• [TASK OBJECTIVE]:
Copy each line below containing "EqDecision".

── EXERCISE INPUTS

(* ===== verification/Network.v ===== *)
(** * Sandbox networks

    Models [crates/ferrobox-node/src/network.rs]: the namespace, addresses,
    firewall and routes of a sandbox, made by running [ip], [nft] and
    [iptables], and the DNS relay between the guest and the host's resolvers. *)
From S2P Require Import Prelude Conc Core Utf8 Fs Commands Inet.

Definition DNS_PORT : Z := 53.
Definition DNS_MAX_MESSAGE_BYTES : Z := u16_max.
Definition DNS_MAX_IN_FLIGHT : nat := 128.

Record SocketAddr := MkSocketAddr { sa_ip : Ipv4Addr; sa_port : Z }.

#[export] Instance SocketAddr_eq_dec : EqDecision SocketAddr.
Proof. solve_decision. Defined.

(** [dns_relay] names the address that the relay of the lease is bound to. *)
Record NetworkLease := MkNetworkLease {
  namespace : string;
  namespace_path : string;
  tap_name : string;
  guest_mac : string;
  guest_address : string;
  gateway : string;
  dns_ipv4 : string;
  host_veth : string;
  nft_table : string;
  firewall_comment : string;
  dns_relay : option SocketAddr;
}.

Definition set_relay (r : option SocketAddr) (l : NetworkLease) : NetworkLease :=
  MkNetworkLease (namespace l) (namespace_path l) (tap_name l) (guest_mac l) (guest_address l)
    (gateway l) (dns_ipv4 l) (host_veth l) (nft_table l) (firewall_comment l) r.

(** What the manager does to the host, in order: the commands it ran and the
    rules it loaded, each with whether the program was started and exited with
    success, and the relays it started and stopped. *)
Inductive NetAction :=
| Ran (command : list string) (succeeded : bool)
| Loaded (rules : string) (succeeded : bool)
| RelayStarted (address : SocketAddr) (guest : Ipv4Addr) (upstreams : list SocketAddr)
| RelayAborted (address : SocketAddr).

#[export] Instance NetAction_eq_dec : EqDecision NetAction.
Proof. solve_decision. Defined.

(** [nft -f -] with the rules on its standard input, and the binding of the
    relay's sockets. *)
Inductive NftOutcome :=
| NftNotStarted (error : IoError)
| NftNotWritten (error : IoError)
| NftNotWaited (error : IoError)
| NftExited (output : Output).

(** What the host reports of a program. *)
Definition command_succeeded (outcome : result Output IoError) : bool :=
  match outcome with Ok output => status_success (out_status output) | Err _ => false end.
Definition nft_succeeded (outcome : NftOutcome) : bool :=
  match outcome with NftExited output => status_success (out_status output) | _ => false end.

Class NetHost := {
  nft_load : string -> Fs -> NftOutcome * Fs;
  udp_bind : SocketAddr -> Fs -> result unit IoError;
  udp_local_addr : SocketAddr -> Fs -> result SocketAddr IoError;
  tcp_bind : SocketAddr -> Fs -> result unit IoError;
}.

Record NetState := MkNetState { nt_fs : Fs; nt_actions : list NetAction }.

Definition set_net_fs (fs : Fs) (s : NetState) : NetState := MkNetState fs (nt_actions s).
Definition note (a : NetAction) (s : NetState) : NetState := MkNetState (nt_fs s) (nt_actions s ++ [a]).

#[export] Instance net_fs : Lens NetState Fs.
Proof. by refine {| view := nt_fs; put := set_net_fs |}; intros; destruct s. Defined.

(** ** Names and addresses *)

(** [str::replace('-', "")] *)
Fixpoint remove_char (c : ascii) (s : string) : string :=
  match s with
  | EmptyString => EmptyString
  | String a s' => if Ascii.eqb a c then remove_char c s' else String a (remove_char c s')
  end.

Definition hex_digit (c : ascii) : option Z :=
  let n := Z.of_N (byte_code c) in
  if is_ascii_digit c then Some (n - 48)%Z
  else if (97 <=? n)%Z && (n <=? 102)%Z then Some (n - 87)%Z
  else if (65 <=? n)%Z && (n <=? 70)%Z then Some (n - 55)%Z
  else None.
(* ===== verification/TemplateProps.v ===== *)
(** * The template catalog: properties

    What a reference resolves to, what inspection reports about the artifacts,
    that building never touches what is there and that an identity depends on
    the contents only, for the operations of [Template]. *)
From S2P Require Import Prelude Conc Core Utf8 Instances.
From S2P Require Import Fs FsOps Template.

(** ** Names *)

(** Names as a directory can hold them. *)
Definition proper_name (x : string) : Prop :=
  string_contains slash x = false /\ trivial_piece x = false /\ x <> "..".

Definition well_named (fs : Fs) : Prop :=
  forall l x n, fs_nodes fs !! (l ++ [x]) = Some n -> proper_name x.

Lemma Path_of_name x : proper_name x -> Path_of_string x = MkPath false [x].
Proof.
  intros (Hs&Ht&_). destruct x as [|c x]; [done|]. unfold Path_of_string.
  rewrite string_contains_cons in Hs. apply orb_false_iff in Hs as [Hc Hs].
  rewrite Ascii.eqb_sym, Hc, split_on_no_sep; [done|].
  by rewrite string_contains_cons, Hc, Hs.
Qed.

Lemma file_name_join p x : p_pieces p <> [] -> proper_name x -> file_name (join p x) = Some x.
Proof.
  intros Hp Hx. unfold file_name, join. rewrite Path_of_name by done. destruct Hx as (_&Ht&Hdd).
  by rewrite components_push_name, last_snoc.
Qed.

Lemma pieces_join p x : p_pieces (join p x) <> [].
Proof.
  unfold join, push. assert (p_pieces (Path_of_string x) <> []) as Hx.
  { destruct x as [|c x]; [done|]. unfold Path_of_string. destruct (Ascii.eqb c slash); apply split_on_not_nil. }
  destruct (p_root (Path_of_string x)); [done|]. cbn [p_pieces].
  destruct (last (p_pieces p)) as [[]|]; by intros [??]%app_eq_nil.
Qed.

Lemma append_inj_r a b s : a +:+ s = b +:+ s -> a = b.
Proof.
  revert b. induction a as [|x a IH]; intros [|y b]; simpl; [done| | |].
  - intros Hs. apply (f_equal String.length) in Hs. simpl in Hs. rewrite length_append_s in Hs. lia.
  - intros Hs. apply (f_equal String.length) in Hs. simpl in Hs. rewrite length_append_s in Hs. lia.
  - intros [= -> Hs]. f_equal. by apply IH.
Qed.

Lemma valid_alias_no_slash a : string_all alias_byte a = true -> string_contains slash a = false.
Proof.
  induction a as [|c a IH]; [done|]. cbn [string_all]. intros [Hc Ha]%andb_true_iff.
  rewrite string_contains_cons, IH by done. rewrite orb_false_r.
  destruct (Ascii.eqb slash c) eqn:E; [|done]. apply eqb_ascii_spec in E as <-. done.
Qed.

Lemma validate_alias_ok v a : validate_alias v = Ok a ->
  a = v /\ (1 <= slen a <= 64)%Z /\ string_all alias_byte a = true.
Proof.
  unfold validate_alias. destruct (is_empty v) eqn:He; [done|].
  destruct (Z.ltb_spec 64 (slen v)); [done|].
  destruct (string_all alias_byte v) eqn:Ha; [|done]. cbn. intros [= <-]. split; [done|]. split; [|done].
  destruct v; [done|]. unfold slen in *. cbn [String.length] in *. lia.
Qed.

Lemma alias_file_proper a : string_all alias_byte a = true -> proper_name (a +:+ ".json").
Proof.
  intros Ha.
  assert (forall s, String.length s < 5 -> a +:+ ".json" <> s) as Hlen.
  { intros s Hs <-. rewrite length_append_s in Hs. simpl in Hs. lia. }
  repeat split.
  - rewrite string_contains_app, (valid_alias_no_slash a Ha). done.
  - apply orb_false_iff. split; apply String.eqb_neq; apply Hlen; simpl; lia.
  - apply Hlen. simpl. lia.
Qed.

(** ** Records *)

Section Records.
Context `{C : CryptoLib} `{J : TemplateJson}.

(** A record that says of itself what is true of its content. *)
Record consistent (r : TemplateRecord) : Prop := {
  cs_schema : tr_catalog_schema_version r = CATALOG_SCHEMA_VERSION;
  cs_status : tr_status r = READY_STATUS;
  cs_contract : td_contract (tr_descriptor r) = TEMPLATE_CONTRACT;
  cs_alias : validate_alias (tr_alias r) = Ok (tr_alias r);
  cs_digest : descriptor_digest (tr_descriptor r) = Ok (tr_spec_digest r);
  cs_id : tr_template_id r = template_id_from_digest (tr_spec_digest r);
}.

Lemma validate_record_spec path r :
  validate_record path r = Ok tt <->
  consistent r /\ file_name path = Some (tr_alias r +:+ ".json").
Proof.
  unfold validate_record. split.
  - destruct (Z.eqb_spec (tr_catalog_schema_version r) CATALOG_SCHEMA_VERSION); [|done].
    destruct (String.eqb_spec (tr_status r) READY_STATUS); [|done].
    destruct (String.eqb_spec (td_contract (tr_descriptor r)) TEMPLATE_CONTRACT); [|done]. cbn [negb].
    destruct (validate_alias (tr_alias r)) as [a|] eqn:Ha; [|done]. cbn [map_err result_bind].
    case_bool_decide as Hf; [|done]. cbn [negb].
    destruct (descriptor_digest (tr_descriptor r)) as [dg|] eqn:Hd; [|done]. cbn [result_bind].
    destruct (String.eqb_spec (tr_spec_digest r) dg) as [Hs|]; [|done]. cbn [negb].
    destruct (String.eqb_spec (tr_template_id r) (template_id_from_digest dg)) as [Hi|]; [|done].
    intros _. split; [|done]. pose proof (validate_alias_ok _ _ Ha) as (Hal&_). rewrite Hal in Ha.
    split; try done; congruence.
  - intros [[H1 H2 H3 H4 H5 H6] Hf]. rewrite H1, H2, H3, H4, H5. cbn [map_err result_bind].
    rewrite bool_decide_eq_true_2 by done. rewrite <-H6, !String.eqb_refl. done.
Qed.

(** The catalog file at [path] holds [r]. *)
Definition stored (fs : Fs) (path : Path) (r : TemplateRecord) : Prop :=
  exists d, contents_at fs path = Some d /\ record_from_slice d = Ok r.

────

• [RESPONSE AREA]:
#[export] Instance SocketAddr_eq_dec : EqDecision SocketAddr.
#[export] Instance NetAction_eq_dec : EqDecision NetAction.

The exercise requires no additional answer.